About the 1st of June, 1890, plaintiff purchased from the defendant, at East Oakland, three horses for $400, paying $100 down and the residue to be paid the following day upon delivery of the horses in San Francisco. Defendant called upon plaintiff the following morning, in advance of the arrival of the horses, and received the residue of the purchase price. Almost immediately upon the arrival of the horses, and within an hour, they were found to be ailing and discharging from the nose. The disease with which they were [51]afflicted proved to be glanders. One of them was con- ' demned by the public authorities, and killed in a short time, and the others shared the same fate a few months later.
Plaintiff, after the death of the first horse, offered to return the others, and demanded a rescission of the contract and return of his money, which was refused by the defendant.
The complaint charged defendant with falsely and fraudulently representing to plaintiff that the horses were well and sound; that the plaintiff believed these statements to be true; and, relying upon them, was induced to purchase, and that defendant well knew the statement to" be false, etc.

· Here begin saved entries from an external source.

Lemma statsLoop_rational previous rest :
  forall (d t : Q) (speeds : list Q) (d' t' : @Numeric.number rationalNumbers)
         (speeds' : list (@Numeric.number rationalNumbers)),
    d == d' -> t == t' -> Forall2 Qeq speeds speeds' ->
    let '(a, b, c) := Route.statsLoop previous rest d t speeds in
    let '(a', b', c') := @Numeric.statsLoop rationalNumbers previous rest d' t' speeds' in
    a == a' /\ b == b' /\ Forall2 Qeq c c'.
Proof.
  revert previous.
  induction rest as [|current rest IH]; intros previous d t speeds d' t' speeds' Hd Ht Hs.
  - done.
  - cbn [Route.statsLoop Numeric.statsLoop].
    rewrite calculateDistance_rational.
    pose proof (timeDiffHours_rational previous current) as Htd.
    apply IH.
    + cbn. by rewrite Hd.
    + cbn. by rewrite Ht, Htd.
    + change (Numeric.gt ?x (Numeric.int 0)) with (Qlt_bool 0 x).
      rewrite (Qlt_bool_comp 0 _ 0 _ (Qeq_refl 0) Htd).
      destruct (Qlt_bool 0 (Route.timeDiffHours previous current)); [|done].
      apply Forall2_app; [done|]. constructor; [|constructor].
      cbn. by rewrite Htd.
Qed.

Lemma fold_left_Qplus_comp l l' :
  Forall2 Qeq l l' -> forall a a', a == a' ->
  fold_left Qplus l a == fold_left Qplus l' a'.
Proof.
  induction 1 as [|x y l l' Hxy Hl IH]; intros a a' Ha; [done|].
  simpl. apply IH. by rewrite Ha, Hxy.
Qed.

Lemma computeStats_rational userId dateRange fixes :
  Route.totalDistance (Route.computeStats userId dateRange fixes)
  = Numeric.totalDistance (@Numeric.computeStats rationalNumbers userId dateRange fixes) /\
  Route.totalTime (Route.computeStats userId dateRange fixes)
  = Numeric.totalTime (@Numeric.computeStats rationalNumbers userId dateRange fixes) /\
  Route.averageSpeed (Route.computeStats userId dateRange fixes)
  = Numeric.averageSpeed (@Numeric.computeStats rationalNumbers userId dateRange fixes) /\
  Route.locationsRecorded (Route.computeStats userId dateRange fixes)
  = Numeric.locationsRecorded (@Numeric.computeStats rationalNumbers userId dateRange fixes).
Proof.
  destruct fixes as [|first rest]; [done|].
  unfold Route.computeStats, Numeric.computeStats.
  pose proof (statsLoop_rational first rest 0 0 []
                (Numeric.int 0) (Numeric.int 0) []
                (Qeq_refl 0) (Qeq_refl 0) (List.Forall2_nil _)) as Hloop.
  revert Hloop.
  destruct (Route.statsLoop first rest 0 0 []) as [[d t] speeds].
  destruct (Numeric.statsLoop first rest (Numeric.int 0) (Numeric.int 0) [])
    as [[d' t'] speeds'].
  intros (Hd & Ht & Hs). cbn -[Route.round2 Numeric.round2].
  pose proof (Forall2_length _ _ _ Hs) as Hlen.
  repeat split.
  - by apply round2_comp.
  - by apply round2_comp.
  - apply round2_comp. rewrite <- Hlen.
    destruct (length speeds); [reflexivity|].
    unfold Route.sumSpeeds, Numeric.sumSpeeds.
    change (Numeric.int 0) with 0. change Numeric.add with Qplus.
    by rewrite (fold_left_Qplus_comp _ _ Hs 0 0 (Qeq_refl 0)).
Qed.
End Rationals.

The cause was tried by a jury, and the main controversy was as to these representations and knowledge by defendant of the condition of the animals. There was testimony, on the part of plaintiff, tending to show that defendant knew the condition of the horses, instructed his employee to keep their noses clean when plaintiff and his brother came to examine them, which was done; and that he represented to plaintiff that “ they were all sound, except one horse, who had a blind eye”; and at another time during the negotiation, when asked if there was any thing the matter with them (the horses), he said: “No, except that one had a defect in the eye.”
On the other hand, there was a denial of all these representations by defendant, and of all knowledge on his part of any ailment or disease in the horses.
A number of other witnesses, on the part of defendant, testified that the horses showed no signs of glanders up to the time of sale. In the face of this conflict of evidence, we must regard the verdict of the jury as conclusive upon the facts. The jury rendered a verdict in favor of plaintiff for $650. This, it is claimed by appellant, was excessive.